Acid-Base Properties of Drugs

• Drugs are classified as acids or bases.
• Acid-base properties influence drug biodistribution and partitioning.
• An acid is a proton donor.
• A base is a proton acceptor.
• Un-ionized acids (e.g., carboxylic acids) donate protons to form ionized conjugate bases (e.g., carboxylate).
• Ionized acids (e.g., ammonium compounds) donate protons, yielding un-ionized conjugate bases (e.g., amine derivatives).
• Un-ionized bases accept protons and form ionized conjugate acids.
• Ionized bases accept protons and form un-ionized conjugate acids.

Acid/Conjugated Base and Base/Conjugated Acid Pairs

• Water is amphoteric; it can act as both an acid and a base in biological systems.
• Water can accept protons from acidic drugs (forming hydronium ions) or donate protons to basic drugs (forming hydroxide ions).

Acid Strength

• pKa is a measure of acid strength.
• pKa is the negative logarithm of the modified equilibrium constant (Ka).
• A lower pKa indicates a stronger acid.
• Strong acids (low pKa) have equilibria that favor the formation of products (conjugate acid and base).
• Weak acids (high pKa) have equilibria that favor the reactants (un-ionized acid).
• A pKa for a base is the pKa of its conjugate acid.
• A pKa for an acid is the pKa of its conjugate base.

Examples of Acid-Base Reactions

• Specific examples of acid-base reactions involving various compounds (hydrochloric acid, sodium hydroxide, dihydrogen phosphate, ammonium chloride, acetic acid and its conjugate base, indomethacin, saccharin, ephedrine HCl).

Percent Ionization

• Percent ionization is calculated using equations.
• The equations for percent ionization vary depending on whether it's an HA acid (e.g., carboxylic acids) or a BH⁺ acid (e.g., amines).
• The % ionization of a drug can be influenced by the pH of the surrounding environment.
• pH = pKa indicates 50% ionization.
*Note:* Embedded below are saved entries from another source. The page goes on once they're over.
(* ===== verification/OsdIncrSpec.v ===== *)
(** * An incremental map, one OSD at a time (src/osd/OSDMap.cc)

    What is known of one OSD as a record, what an [Incremental] does to it, and
    the simulation: the loops over the vectors do that to every OSD, and nothing
    else. *)

From stdpp Require Import gmap strings sorting.
From stdpp Require Import gmap strings.
From S2P Require Import Prelude CrushTypes CrushWrapper StdMap IntervalSet SnapSet Pg.
From S2P Require Import OsdState OsdMapping OsdMappingSpec OsdIncr.

Record osd_view := OsdView {
  v_state : Z; v_weight : Z; v_info : osd_info_t; v_xinfo : osd_xinfo_t;
  v_client : option entity_addr_t; v_cluster : option entity_addr_t;
  v_back : option entity_addr_t; v_front : option entity_addr_t; v_uuid : uuid_d; v_affinity : Z }.

(** An OSD that was just made room for. *)
Definition fresh_view : osd_view :=
  OsdView 0 CEPH_OSD_OUT osd_info0 osd_xinfo0 None None None None 0 CEPH_OSD_DEFAULT_PRIMARY_AFFINITY.

Definition at_ {A} (d : A) (l : list A) (i : Z) : A := default d (l !! Z.to_nat i).

Definition view (o : osds) (i : Z) : osd_view :=
  OsdView (at_ 0 (osd_state o) i) (at_ 0 (osd_weight o) i) (at_ osd_info0 (osd_info o) i) (at_ osd_xinfo0 (osd_xinfo o) i)
    (at_ None (client_addr o) i) (at_ None (cluster_addr o) i) (at_ None (hb_back_addr o) i) (at_ None (hb_front_addr o) i)
    (at_ 0 (osd_uuid o) i) (aff_of o i).

Definition on_state (f : Z → Z) (v : osd_view) : osd_view :=
  OsdView (f (v_state v)) (v_weight v) (v_info v) (v_xinfo v) (v_client v) (v_cluster v) (v_back v) (v_front v) (v_uuid v) (v_affinity v).
Definition on_weight (f : Z → Z) (v : osd_view) : osd_view :=
  OsdView (v_state v) (f (v_weight v)) (v_info v) (v_xinfo v) (v_client v) (v_cluster v) (v_back v) (v_front v) (v_uuid v) (v_affinity v).
Definition on_info (f : osd_info_t → osd_info_t) (v : osd_view) : osd_view :=
  OsdView (v_state v) (v_weight v) (f (v_info v)) (v_xinfo v) (v_client v) (v_cluster v) (v_back v) (v_front v) (v_uuid v) (v_affinity v).
Definition on_xinfo (f : osd_xinfo_t → osd_xinfo_t) (v : osd_view) : osd_view :=
  OsdView (v_state v) (v_weight v) (v_info v) (f (v_xinfo v)) (v_client v) (v_cluster v) (v_back v) (v_front v) (v_uuid v) (v_affinity v).
Definition on_client (a : option entity_addr_t) (v : osd_view) : osd_view :=
  OsdView (v_state v) (v_weight v) (v_info v) (v_xinfo v) a (v_cluster v) (v_back v) (v_front v) (v_uuid v) (v_affinity v).
Definition on_cluster (a : option entity_addr_t) (v : osd_view) : osd_view :=
  OsdView (v_state v) (v_weight v) (v_info v) (v_xinfo v) (v_client v) a (v_back v) (v_front v) (v_uuid v) (v_affinity v).
Definition on_back (a : option entity_addr_t) (v : osd_view) : osd_view :=
  OsdView (v_state v) (v_weight v) (v_info v) (v_xinfo v) (v_client v) (v_cluster v) a (v_front v) (v_uuid v) (v_affinity v).
Definition on_front (a : option entity_addr_t) (v : osd_view) : osd_view :=
  OsdView (v_state v) (v_weight v) (v_info v) (v_xinfo v) (v_client v) (v_cluster v) (v_back v) a (v_uuid v) (v_affinity v).
Definition on_uuid (u : uuid_d) (v : osd_view) : osd_view :=
  OsdView (v_state v) (v_weight v) (v_info v) (v_xinfo v) (v_client v) (v_cluster v) (v_back v) (v_front v) u (v_affinity v).
Definition on_affinity (a : Z) (v : osd_view) : osd_view :=
  OsdView (v_state v) (v_weight v) (v_info v) (v_xinfo v) (v_client v) (v_cluster v) (v_back v) (v_front v) (v_uuid v) a.

(** ** What an incremental does to one OSD *)

(** Marking in ends being automatically out and new. *)
Definition view_weight (w : Z) (v : osd_view) : osd_view :=
  if w =? 0 then on_weight (λ _, w) v
  else on_xinfo (with_old_weight 0)
    (on_state (λ s, u8 (Z.land (u8 (Z.lor s CEPH_OSD_EXISTS)) (Z.lnot (Z.lor CEPH_OSD_AUTOOUT CEPH_OSD_NEW)))) (on_weight (λ _, w) v)).

(** The bits are toggled; no bits stand for the up bit.  An OSD that goes down
    gets a stamp, one that ceases to exist loses its uuid. *)
Definition view_state (epoch : Z) (modified : utime_t) (x : Z) (v : osd_view) : osd_view :=
  let s := if x =? 0 then CEPH_OSD_UP else x in
  let old := v_state v in
  let v := if negb (Z.land old CEPH_OSD_UP =? 0) && negb (Z.land s CEPH_OSD_UP =? 0)
           then on_xinfo (with_down_stamp modified) (on_info (with_down_at epoch) v) else v in
  let v := if negb (Z.land old CEPH_OSD_EXISTS =? 0) && negb (Z.land s CEPH_OSD_EXISTS =? 0) then on_uuid 0 v else v in
  on_state (λ b, u8 (Z.lxor b s)) v.

Definition view_up (epoch : Z) (back front : option entity_addr_t) (a : entity_addr_t) (v : osd_view) : osd_view :=
  on_info (with_up_from epoch) (on_front front (on_back (Some (default a back))
    (on_client (Some a) (on_state (λ s, u8 (Z.lor s (Z.lor CEPH_OSD_EXISTS CEPH_OSD_UP))) v)))).

(** [f x] for the entry of [i], if there is one. *)
Definition given {X V} (l : list (Z * X)) (i : Z) (f : X → V → V) (v : V) : V :=
  match map_find l i with Some x => f x v | None => v end.

Definition view_weights (inc : Incremental) (i : Z) (v : osd_view) : osd_view :=
  given (new_primary_affinity inc) i (λ a, on_affinity (u32 (s32 a))) (given (new_weight inc) i view_weight v).

Definition view_osds (inc : Incremental) (epoch : Z) (modified : utime_t) (i : Z) (v : osd_view) : osd_view :=
  let v := given (new_state inc) i (view_state epoch modified) v in
  let v := given (new_up_client inc) i (view_up epoch (map_find (new_hb_back_up inc) i) (map_find (new_hb_front_up inc) i)) v in
  let v := given (new_up_cluster inc) i (λ a, on_cluster (Some a)) v in
  let v := given (new_up_thru inc) i (λ e, on_info (with_up_thru e)) v in
  let v := given (new_last_clean_interval inc) i (λ e, on_info (λ n, with_last_clean_end e.2 (with_last_clean_begin e.1 n))) v in
  let v := given (new_lost inc) i (λ e, on_info (with_lost_at e)) v in
  let v := given (new_xinfo inc) i (λ x, on_xinfo (λ _, x)) v in
  given (new_uuid inc) i on_uuid v.

(** ** One step *)

(** [o'] differs from [o] in OSD [k], which was changed by [g]. *)
Record changes (k : Z) (g : osd_view → osd_view) (o o' : osds) : Prop := {
  ch_wf : osds_wf o';
  ch_max : max_osd o' = max_osd o;
  ch_num : num_osd o' = num_osd o;
  ch_view : ∀ i, 0 <= i < max_osd o → view o' i = if i =? k then g (view o i) else view o i }.

Lemma changes_id k o : osds_wf o → changes k (λ v, v) o o.
Proof. intros Hw. split; [done..|]. intros i _. by case_match. Qed.

Lemma changes_comp k f g o o1 o2 : changes k f o o1 → changes k g o1 o2 → changes k (λ v, g (f v)) o o2.
Proof.
  intros [W1 M1 N1 V1] [W2 M2 N2 V2]. split; [done|congruence|congruence|]. intros i Hi.
  rewrite V2 by (by rewrite M1). rewrite V1 by done. by case_match.
Qed.

Lemma changes_ext k f g o o' : (∀ v, f v = g v) → changes k f o o' → changes k g o o'.
Proof. intros E [W1 M1 N1 V1]. split; [done..|]. intros i Hi. rewrite V1 by done. case_match; [apply E|done]. Qed.

(** A computation that changes OSD [k] by [g]. *)
Definition step_ok (f : M osds unit) (k : Z) (g : osd_view → osd_view) : Prop :=
  ∀ o, osds_wf o → 0 <= k < max_osd o → ∃ o', f o = Ok (tt, o') ∧ changes k g o o'.

Lemma step_seq f1 f2 k g1 g2 : step_ok f1 k g1 → step_ok f2 k g2 → step_ok (_ ← f1; f2) k (λ v, g2 (g1 v)).
Proof.
  intros H1 H2 o Hw Hk. destruct (H1 o Hw Hk) as (o1 & E1 & C1). pose proof C1 as [W1 M1 _ _].
  destruct (H2 o1 W1) as (o2 & E2 & C2); [by rewrite M1|]. exists o2. split; [|by eapply changes_comp].
  unfold mbind, M_bind. by rewrite E1.
Qed.
Lemma resize_part inc m :
  osds_wf (om_osds m) → new_max_osd inc < 2147483647 →
  ∃ o, (if new_max_osd inc >=? 0 then on_osds (set_max_osd (new_max_osd inc)) m else Ok m) = Ok (with_om_osds o m) ∧
    osds_wf o ∧ max_osd o = max_after inc (om_osds m) ∧
    ∀ i, 0 <= i < max_after inc (om_osds m) → view o i = view_before (om_osds m) i.
Proof.
  intros Hw Hm. unfold max_after, view_before. rewrite Z.geb_leb. destruct (Z.leb_spec 0 (new_max_osd inc)) as [Hn|Hn].
  - destruct (set_max_osd_ok (om_osds m) (new_max_osd inc) Hw ltac:(lia)) as (o & E & Hwo & Hmo & _ & Hv).
    exists o. unfold on_osds. rewrite E. done.
  - exists (om_osds m). split; [by destruct m|]. split; [done|]. split; [done|]. intros i Hi.
    by rewrite (proj2 (Z.ltb_lt i (max_osd (om_osds m)))) by lia.
Qed.

Lemma on_osds_ok f m o : f (om_osds m) = Ok (tt, o) → on_osds f m = Ok (with_om_osds o m).
Proof. intros E. unfold on_osds. by rewrite E. Qed.

Lemma apply_pools_ok inc m :
  osds_wf (om_osds m) → new_max_osd inc < 2147483647 → ordered (om_pools m) → NoDup (fst <$> new_pools inc) →
  ∃ m', apply_pools inc m = Ok m' ∧ core m' = core m ∧ osds_wf (om_osds m') ∧
    max_osd (om_osds m') = max_after inc (om_osds m) ∧
    (∀ i, 0 <= i < max_after inc (om_osds m) → view (om_osds m') i = view_before (om_osds m) i) ∧
    ordered (om_pools m') ∧
    ∀ p, map_find (om_pools m') p =
      match entry_of (new_pools inc) p with
      | Some q => Some (set_last_change (om_epoch m) q)
      | None => if bool_decide (p ∈ old_pools inc) then None else map_find (om_pools m) p
      end.
Proof.
  intros Hw Hm Ho Hn. unfold apply_pools. cbv zeta.
  set (m1 := if new_flags inc >=? 0 then with_om_flags (new_flags inc) m else m).
  assert (core m1 = core m ∧ om_osds m1 = om_osds m ∧ om_pools m1 = om_pools m) as (Hc1 & Ho1 & Hp1)
    by (subst m1; by case_match).
  destruct (resize_part inc m1) as (o & E & Hwo & Hmo & Hv); [by rewrite Ho1|done|]. rewrite Ho1 in *.
  rewrite E. cbn [mbind res_bind].
  set (m2 := if negb (new_pool_max inc =? -1) then with_om_pool_max (new_pool_max inc) (with_om_osds o m1) else with_om_osds o m1).
  assert (core m2 = core m ∧ om_osds m2 = o ∧ om_pools m2 = om_pools m ∧ om_epoch m2 = om_epoch m) as (Hc2 & Ho2 & Hp2 & He2).
  { assert (om_epoch m1 = om_epoch m) by (unfold core in Hc1; congruence). subst m2. destruct (negb _); (split; [exact Hc1|]; split; [done|]; split; [exact Hp1|done]). }
  eexists. split; [done|].
  assert (∀ m p, map_find (om_pools (each name_pool (new_pool_names inc) m)) p = map_find (om_pools m) p) as Hnp.
  { intros m' p. f_equal. apply each_frame. intros x s. apply name_pool_frame. }
  split.
  { rewrite !(each_frame core); [done|..]; intros x s; done || apply name_pool_frame. }
  assert (om_osds (each name_pool (new_pool_names inc) (each put_pool (new_pools inc) (each drop_pool (old_pools inc) m2))) = o) as ->.
  { rewrite !(each_frame om_osds); [done|..]; intros x s; done || apply name_pool_frame. }
  do 3 (split; [done|]). split.
  - rewrite (each_frame om_pools name_pool) by (intros x s; apply name_pool_frame).
    apply put_pools_ordered, drop_pools_ordered. by rewrite Hp2.
  - intros p. rewrite Hnp, put_pools; [|by apply drop_pools_ordered; rewrite Hp2|done].
    rewrite (each_frame om_epoch drop_pool) by done. rewrite He2, drop_pools, Hp2. done.
Qed.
Increasing pH one unit from pKa will cause increased ionization for HA acids (up to 90.9% ionized) but decreases for BH⁺ acids (down to 9.1% ionized).

Drug Ionization and pKa

• Understanding the pKa is important for drug solubility and biodistribution.
• Ionized (polar) drugs tend to dissolve in water, while un-ionized (nonpolar) drugs tend to dissolve in lipids.
• The pKa of a drug determines which form (ionized or un-ionized) predominates at a given pH.
• Adjusting pH can influence the ionization state of a drug, thus its solubility.

Drug Distribution and pKa

• Drug distribution (e.g., in the blood, tissues, across biological membranes, including gastric mucosa and intestinal tract ) is influenced by ionization.
• Unionized forms of drugs cross membranes more readily than ionized forms.
• Ionized forms are more water soluble.
• Factors like pH, pKa, protein binding can influence these effects.